Exercise inputs:

◇ ◇ ◇ ◇ ◇ ◇ ◇

(** * gate4ai/mcp: the reloadable configuration store and the task protocol

  A shallow embedding of
  - [shared/config/yaml.go] (module [SharedConfig]): the YAML-backed store
    with the SSL and A2A agent-card fields;
  - the earlier revision of the same store that carries the file watcher
    (module [WatchedConfig]);
  - the task protocol whose client and backend are exercised by
    [tests/a2a_client_test.go] (module [A2A]).

  Go maps are [gmap]s, Go pointers and slices are locations in an explicit
  heap, so that a value handed to a caller can alias the store or not,
  exactly as in the source. *)

From Stdlib Require Import ZArith Ascii.
From stdpp Require Import base tactics option list strings gmap fin_maps.

Local Open Scope string_scope.
Local Open Scope list_scope.

(** ** Go prelude: errors, results, strings, the heap *)

Module Go.

(** [error] values the store produces or passes on. *)
Inductive error :=
| ErrNotFound
| ErrOS (msg : string)                   (* from os.ReadFile *)
| ErrYAML (msg : string)                 (* from yaml.Unmarshal *)
| ErrWrap (prefix : string) (e : error). (* fmt.Errorf("prefix: %w", e) *)

#[global] Instance error_eq_dec : EqDecision error.
Proof. solve_decision. Defined.

(** A Go [(T, error)] pair in which [err != nil] makes the value moot. *)
Inductive result (A : Type) :=
| Ok (a : A)
| Err (e : error).
Arguments Ok {A} a.
Arguments Err {A} e.

Definition is_Err {A} (r : result A) : Prop :=
  match r with Ok _ => False | Err _ => True end.

(** *** [strings.ToLower]

    The standard library lowers an all-ASCII string byte by byte and sends
    every other string through [unicode.ToLower]; the Unicode tables are
    not part of this repository, so that second path is a parameter. *)

Definition isUpperByte (c : ascii) : bool :=
  let n := Ascii.N_of_ascii c in ((65 <=? n) && (n <=? 90))%N.

Definition lowerByte (c : ascii) : ascii :=
  if isUpperByte c then Ascii.ascii_of_N (Ascii.N_of_ascii c + 32) else c.

Fixpoint isASCII (s : string) : bool :=
  match s with
  | EmptyString => true
  | String c rest => (Ascii.N_of_ascii c <? 128)%N && isASCII rest
  end.

Fixpoint mapBytes (f : ascii -> ascii) (s : string) : string :=
  match s with
  | EmptyString => EmptyString
  | String c rest => String (f c) (mapBytes f rest)
  end.

Definition ToLower (unicodeLower : string -> string) (s : string) : string :=
  if isASCII s then mapBytes lowerByte s else unicodeLower s.

(** *** Heap

    A pointer or a slice is a location; [make], [&T{...}] and composite
    literals allocate the next free cell.  The runtime never hands out the
    address of a live object twice, which bump allocation renders. *)

Definition loc := nat.

Record Backend := mkBackend { URL : string; Bearer : string }.

#[global] Instance Backend_eq_dec : EqDecision Backend.
Proof. solve_decision. Defined.

Inductive object :=
| ObjBackend (b : Backend)              (* the target of a *Backend *)
| ObjStrings (elems : list string)      (* the array behind a []string *)
| ObjParams (m : gmap string string).   (* a map[string]string *)

Abbreviation heap := (list object).

(** The state-and-allocation monad the store's methods run in. *)
Definition M (A : Type) : Type := heap -> A * heap.

Definition ret {A} (a : A) : M A := fun h => (a, h).
Definition bind {A B} (m : M A) (k : A -> M B) : M B :=
  fun h => let '(a, h') := m h in k a h'.

Definition alloc (o : object) : M loc := fun h => (List.length h, h ++ [o]).

(** A slice header: [None] is the nil slice. *)
Definition slice := option loc.

Definition strings_at (h : heap) (l : loc) : list string :=
  match h !! l with
  | Some (ObjStrings xs) => xs
  | _ => []
  end.

Definition elems (h : heap) (s : slice) : list string :=
  match s with
  | None => []
  | Some l => strings_at h l
  end.

Definition backend_at (h : heap) (l : loc) : option Backend :=
  match h !! l with
  | Some (ObjBackend b) => Some b
  | _ => None
  end.

Definition params_at (h : heap) (l : loc) : option (gmap string string) :=
  match h !! l with
  | Some (ObjParams m) => Some m
  | _ => None
  end.

(** Reads through a slice, a [*Backend] and a [map[string]string].  The
    store never holds a dangling pointer; where a state is not well formed
    the read yields the zero value. *)
Definition readStrings (s : slice) : M (list string) :=
  fun h => (elems h s, h).
Definition readBackend (p : loc) : M Backend :=
  fun h => (default (mkBackend "" "") (backend_at h p), h).
Definition readParams (p : loc) : M (gmap string string) :=
  fun h => (default ∅ (params_at h p), h).

(** What a caller can do with a pointer, slice or map it holds: overwrite
    the cell behind it ([p.URL = v], [s[i] = v], [m[k] = v], [delete]). *)
Definition poke (h : heap) (l : loc) (o : object) : heap := <[l := o]> h.

(** [make([]string, len(xs))] followed by [copy], a composite literal, or
    a slice out of the parser entering the store: a fresh array. *)
Definition newStrings (xs : list string) : M slice :=
  bind (alloc (ObjStrings xs)) (fun l => ret (Some l)).

(** Every cell below [n] holds in [h'] what it holds in [h]. *)
Definition sameBelow (n : nat) (h h' : heap) : Prop :=
  forall l : loc, (l < n)%nat -> h' !! l = h !! l.

Definition allocatedSlice (h : heap) (s : slice) : Prop :=
  match s with
  | None => True
  | Some l => (l < List.length h)%nat
  end.

End Go.

Export Go.

Declare Scope go_scope.
Delimit Scope go_scope with go.
Notation "'let*' x := m 'in' k" := (bind m (fun x => k))
(at level 10, x pattern, m at level 100, k at level 200) : go_scope.
Local Open Scope go_scope.

(** The authorization policy; the constants are those of package [config].
  The specification calls them [RequireAuthEverywhere],
  [RequireAuthForMarkedMethods] and [NoAuthRequired]. *)
Inductive AuthorizationType :=
| AuthorizedUsersOnly
| NotAuthorizedToMarkedMethods
| NotAuthorizedEverywhere.

#[global] Instance AuthorizationType_eq_dec : EqDecision AuthorizationType.
Proof. solve_decision. Defined.

Definition RequireAuthEverywhere := AuthorizedUsersOnly.
Definition RequireAuthForMarkedMethods := NotAuthorizedToMarkedMethods.
Definition NoAuthRequired := NotAuthorizedEverywhere.

(** ** [shared/config/yaml.go] *)

Module SharedConfig.

(** The two A2A schema structs the store only stores and hands on; their
    declarations live in [shared/a2a/2025-draft/schema]. *)
Record AgentAuthentication :=
  { Schemes : list string; Credentials : option string }.
Record AgentProvider :=
  { Organization : string; Provider_URL : option string }.

(** [yamlConfig], the document as [yaml.Unmarshal] delivers it.  A [*string]
    is an [option string]; a Go map that is only ranged over is the list of
    its entries in the order this [range] visits them. *)
Record yamlSSL := {
  SSL_Enabled : bool;
  SSL_Mode : string;
  SSL_CertFile : string;
  SSL_KeyFile : string;
  SSL_AcmeDomains : list string;
  SSL_AcmeEmail : string;
  SSL_AcmeCacheDir : string }.

Record yamlA2A := {
  A2A_Name : string;
  A2A_Description : option string;
  A2A_Version : string;
  A2A_DocumentationURL : option string;
  A2A_ProviderOrg : option string;
  A2A_ProviderURL : option string;
  A2A_DefaultInputModes : list string;
  A2A_DefaultOutputModes : list string;
  A2A_Authentication : option AgentAuthentication }.

Record yamlServer := {
  Server_Address : string;
  Server_Name : string;
  Server_Version : string;
  Server_LogLevel : string;
  Server_DiscoveringHandlerPath : string;
  Server_FrontendAddress : string;
  Server_Authorization : string;
  Server_SSL : yamlSSL;
  Server_A2A : option yamlA2A }.

Record yamlUser := { Keys : list string; Subscribes : list string }.
Record yamlBackend := { Backend_URL : string; Backend_Bearer : string }.

Record yamlConfig := {
  Server : yamlServer;
  Users : list (string * yamlUser);
  Backends : list (string * yamlBackend) }.

(** What [Update] calls and this repository does not define. *)
Record Env := {
  ReadFile : string -> result string;          (* os.ReadFile *)
  Unmarshal : string -> result yamlConfig;     (* yaml.Unmarshal *)
  unicodeLower : string -> string }.           (* strings.Map(unicode.ToLower, _) *)

(** [YamlConfig] without its mutex and logger. *)
Record YamlConfig := mkYamlConfig {
  configPath : string;
  serverAddress : string;
  serverName : string;
  serverVersion : string;
  logLevel : string;
  DiscoveringHandlerPathValue : string;
  frontendAddressValue : string;
  authorizationType : AuthorizationType;
  userKeyHashes : gmap string string;
  userParams : gmap string loc;
  userSubscribes : gmap string slice;
  backends : gmap string loc;
  sslEnabled : bool;
  sslMode : string;
  sslCertFile : string;
  sslKeyFile : string;
  sslAcmeDomains : slice;
  sslAcmeEmail : string;
  sslAcmeCacheDir : string;
  a2aAgentNameValue : string;
  a2aAgentDescriptionValue : option string;
  a2aProviderOrgValue : option string;
  a2aProviderURLValue : option string;
  a2aAgentVersionValue : string;
  a2aDocumentationURLValue : option string;
  a2aDefaultInputModesValue : slice;
  a2aDefaultOutputModesValue : slice;
  a2aAuthenticationValue : option AgentAuthentication }.

(** [NewYamlConfigWithOptions] before its call of [Update]. *)
Definition emptyConfig (configPath : string) : YamlConfig :=
  {| configPath := configPath;
     serverAddress := ""; serverName := ""; serverVersion := "";
     logLevel := ""; DiscoveringHandlerPathValue := "";
     frontendAddressValue := "";
     authorizationType := AuthorizedUsersOnly;
     userKeyHashes := ∅; userParams := ∅; userSubscribes := ∅;
     backends := ∅;
     sslEnabled := false; sslMode := "manual"; sslCertFile := "";
     sslKeyFile := ""; sslAcmeDomains := None; sslAcmeEmail := "";
     sslAcmeCacheDir := "./.autocert-cache";
     a2aAgentNameValue := ""; a2aAgentDescriptionValue := None;
     a2aProviderOrgValue := None; a2aProviderURLValue := None;
     a2aAgentVersionValue := ""; a2aDocumentationURLValue := None;
     a2aDefaultInputModesValue := None; a2aDefaultOutputModesValue := None;
     a2aAuthenticationValue := None |}.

◇ ◇ ◇ ◇ ◇ ◇ ◇

What you need to do: Above are the entries. Copy exactly the part that opens with the line containing "(** [NewYamlConfigWithOptions] before" and closes with the line containing "a2aDefaultInputModesValue := None;", and no more.

Result for this exercise:
(** [NewYamlConfigWithOptions] before its call of [Update]. *)
Definition emptyConfig (configPath : string) : YamlConfig :=
  {| configPath := configPath;
     serverAddress := ""; serverName := ""; serverVersion := "";
     logLevel := ""; DiscoveringHandlerPathValue := "";
     frontendAddressValue := "";
     authorizationType := AuthorizedUsersOnly;
     userKeyHashes := ∅; userParams := ∅; userSubscribes := ∅;
     backends := ∅;
     sslEnabled := false; sslMode := "manual"; sslCertFile := "";
     sslKeyFile := ""; sslAcmeDomains := None; sslAcmeEmail := "";
     sslAcmeCacheDir := "./.autocert-cache";
     a2aAgentNameValue := ""; a2aAgentDescriptionValue := None;
     a2aProviderOrgValue := None; a2aProviderURLValue := None;
     a2aAgentVersionValue := ""; a2aDocumentationURLValue := None;
     a2aDefaultInputModesValue := None; a2aDefaultOutputModesValue := None;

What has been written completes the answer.